Method: Using the Harmonization and Integration Pipeline for Functional Genomics (hipFG), >12,000 eQTL and >400 chromatin interaction datasets (>43M interactions) were harmonized, indexed to allow for rapid genomic search. After filtering for non-cell-line derived brain tissues and cell types, 78 eQTL and 9 chromatin interaction datasets remained (25 cell types/tissues). Chromatin interactions were analyzed further if one anchor overlapped with a QTL variant, and the other anchor overlapped with the QTL's target gene's promoter. These introduced QTL-target and interaction pairs. Next, we performed linkage-disequilibrium (LD) pruning and expansion on all genome-wide significant variants from studies of non-Hispanic Whites (NHW) in ADVP and evaluated overlaps with chromosome interactions and eQTLs.

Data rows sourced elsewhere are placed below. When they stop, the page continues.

Lemma of_ascii_rstrip (s : string) :
  PyUnicode.isascii s = true ->
  PyUnicode.of_ascii (PyStr.rstrip s) = PyUnicode.rstrip (PyUnicode.of_ascii s)
  /\ PyUnicode.isascii (PyStr.rstrip s) = true.
Proof.
  induction s as [|c s IH]; intros A; [split; reflexivity|].
  apply isascii_cons in A. destruct A as [Hc Hs].
  destruct (IH Hs) as [E Ar].
  change (PyUnicode.rstrip (PyUnicode.of_ascii (String c s)))
    with (match PyUnicode.rstrip (PyUnicode.of_ascii s) with
          | [] => if PyUnicode.is_space (PyStr.code c) then [] else [PyStr.code c]
          | r => PyStr.code c :: r
          end).
  rewrite <- E, (is_space_ascii c Hc). simpl PyStr.rstrip.
  destruct (PyStr.rstrip s) as [|d r] eqn:R.
  - destruct (PyStr.is_space c); split; try reflexivity.
    apply isascii_cons. now split.
  - split; [reflexivity|]. apply isascii_cons. now split.
Qed.

Lemma of_ascii_strip (s : string) :
  PyUnicode.isascii s = true ->
  PyUnicode.of_ascii (PyStr.strip s) = PyUnicode.strip (PyUnicode.of_ascii s)
  /\ PyUnicode.isascii (PyStr.strip s) = true.
Proof.
  intros A. unfold PyStr.strip, PyUnicode.strip.
  rewrite <- (of_ascii_lstrip s A).
  apply of_ascii_rstrip, isascii_lstrip, A.
Qed.

Lemma of_ascii_upper (s : string) :
  PyUnicode.isascii s = true ->
  PyUnicode.of_ascii (PyStr.upper s) = PyUnicode.upper (PyUnicode.of_ascii s).
Proof.
  induction s as [|c s IH]; intros A; [reflexivity|].
  apply isascii_cons in A. destruct A as [Hc Hs].
  change (PyUnicode.upper (PyUnicode.of_ascii (String c s)))
    with (PyUnicode.upper_char (PyStr.code c)
            ++ PyUnicode.upper (PyUnicode.of_ascii s))%list.
  rewrite (upper_char_ascii c Hc), <- (IH Hs). reflexivity.
Qed.

(** On ASCII text the gender transform is the one of [DataTransformer]. *)
Lemma map_turkish_gender_ascii (gender_str : string) :
  PyUnicode.isascii gender_str = true ->
  UnicodeTransformer.map_turkish_gender (PyUnicode.of_ascii gender_str)
  = PyUnicode.of_ascii (DataTransformer.map_turkish_gender gender_str).
Proof.
  intros A. destruct (of_ascii_strip gender_str A) as [S As].
  unfold UnicodeTransformer.map_turkish_gender,
    DataTransformer.map_turkish_gender.
  rewrite <- S, <- (of_ascii_upper _ As).
  unfold UnicodeTransformer.female_terms, UnicodeTransformer.male_terms.
  change ["BAYAN"; "K"; "KADIN"; "F"; "FEMALE"] with DataTransformer.female_terms.
  change ["BAY"; "E"; "ERKEK"; "M"; "MALE"] with DataTransformer.male_terms.
  rewrite !of_ascii_mem.
  destruct (PyStr.mem _ DataTransformer.female_terms); [reflexivity|].
  destruct (PyStr.mem _ DataTransformer.male_terms); reflexivity.
Qed.

(** C6.  The gender transform, on any text: it looks the trimmed,
    upper-cased input up in the two vocabularies; a female term gives
    ["Female"], a male term gives ["Male"], and any other token is handed
    back as it was written (the trimmed input, in its own case); so
    ["BAYAN"] gives ["Female"] and ["unknown_token"] gives
    ["unknown_token"].  Trimming and upper case are those of Python on
    Unicode text: [kadın], written with a dotless i, gives ["Female"], and
    so does ["BAYAN"] followed by a no-break space.  The function is total:
    it never raises. *)
Theorem map_turkish_gender_lookup (gender_str : PyUnicode.str) :
  let token := PyUnicode.strip gender_str in
  (In (PyUnicode.upper token) UnicodeTransformer.female_terms ->
     UnicodeTransformer.map_turkish_gender gender_str
     = PyUnicode.of_ascii "Female")
  /\ (In (PyUnicode.upper token) UnicodeTransformer.male_terms ->
     UnicodeTransformer.map_turkish_gender gender_str
     = PyUnicode.of_ascii "Male")
  /\ (~ In (PyUnicode.upper token) UnicodeTransformer.female_terms ->
      ~ In (PyUnicode.upper token) UnicodeTransformer.male_terms ->
      UnicodeTransformer.map_turkish_gender gender_str = token)
  /\ UnicodeTransformer.map_turkish_gender (PyUnicode.of_ascii "BAYAN")
     = PyUnicode.of_ascii "Female"
  /\ UnicodeTransformer.map_turkish_gender (PyUnicode.of_ascii "unknown_token")
     = PyUnicode.of_ascii "unknown_token"
  /\ UnicodeTransformer.map_turkish_gender [107; 97; 100; 305; 110]
     = PyUnicode.of_ascii "Female"
  /\ UnicodeTransformer.map_turkish_gender (PyUnicode.of_ascii "BAYAN" ++ [160])%list
     = PyUnicode.of_ascii "Female".
Proof.
  intros token. unfold UnicodeTransformer.map_turkish_gender. fold token.
  split; [|split; [|split; [|repeat split; vm_compute; reflexivity]]].
  - intros H. apply unicode_mem_In in H. now rewrite H.
  - intros H.
    destruct (PyUnicode.mem (PyUnicode.upper token)
                UnicodeTransformer.female_terms) eqn:F.
    + apply unicode_mem_In in F. exfalso. revert F H.
      generalize (PyUnicode.upper token). intros u.
      unfold UnicodeTransformer.female_terms, UnicodeTransformer.male_terms.
      simpl. intros [F|[F|[F|[F|[F|[]]]]]];
        rewrite <- F; intros [H|[H|[H|[H|[H|[]]]]]]; discriminate.
    + apply unicode_mem_In in H. now rewrite H.
  - intros F M. apply unicode_mem_not_In in F, M. now rewrite F, M.
Qed.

Result: Across 1125 curated ADVP variants (p<5e-8), 90.84% are from NHW, representing 301 independent signals. We LD-expanded these to 11,964 unique variants. We observed that 10,888 of these variants (91%) overlap with eQTLs, 5156 (43.1%) overlap with chromatin interaction anchors, and 943 (7.9%) overlap with both QTL-target and CC pairs. Of these 943 variants, only 14.2% are eQTLs for a nearest gene. The 188 eQTL target genes and 271 genes overlapping interaction anchors combined for 359 unique genes, and pathway analyses on this combined set was significantly enriched for amyloid-beta metabolism and transmembrane transport. These results are in line with previous findings in the field.

Conclusion: Our analyses showed that using diverse functional annotations enables the discovery of new target genes not found in one assay alone. The ADVP variant regulated genes (supported by both eQTLs and chromatin interactions) implicated known disease mechanisms.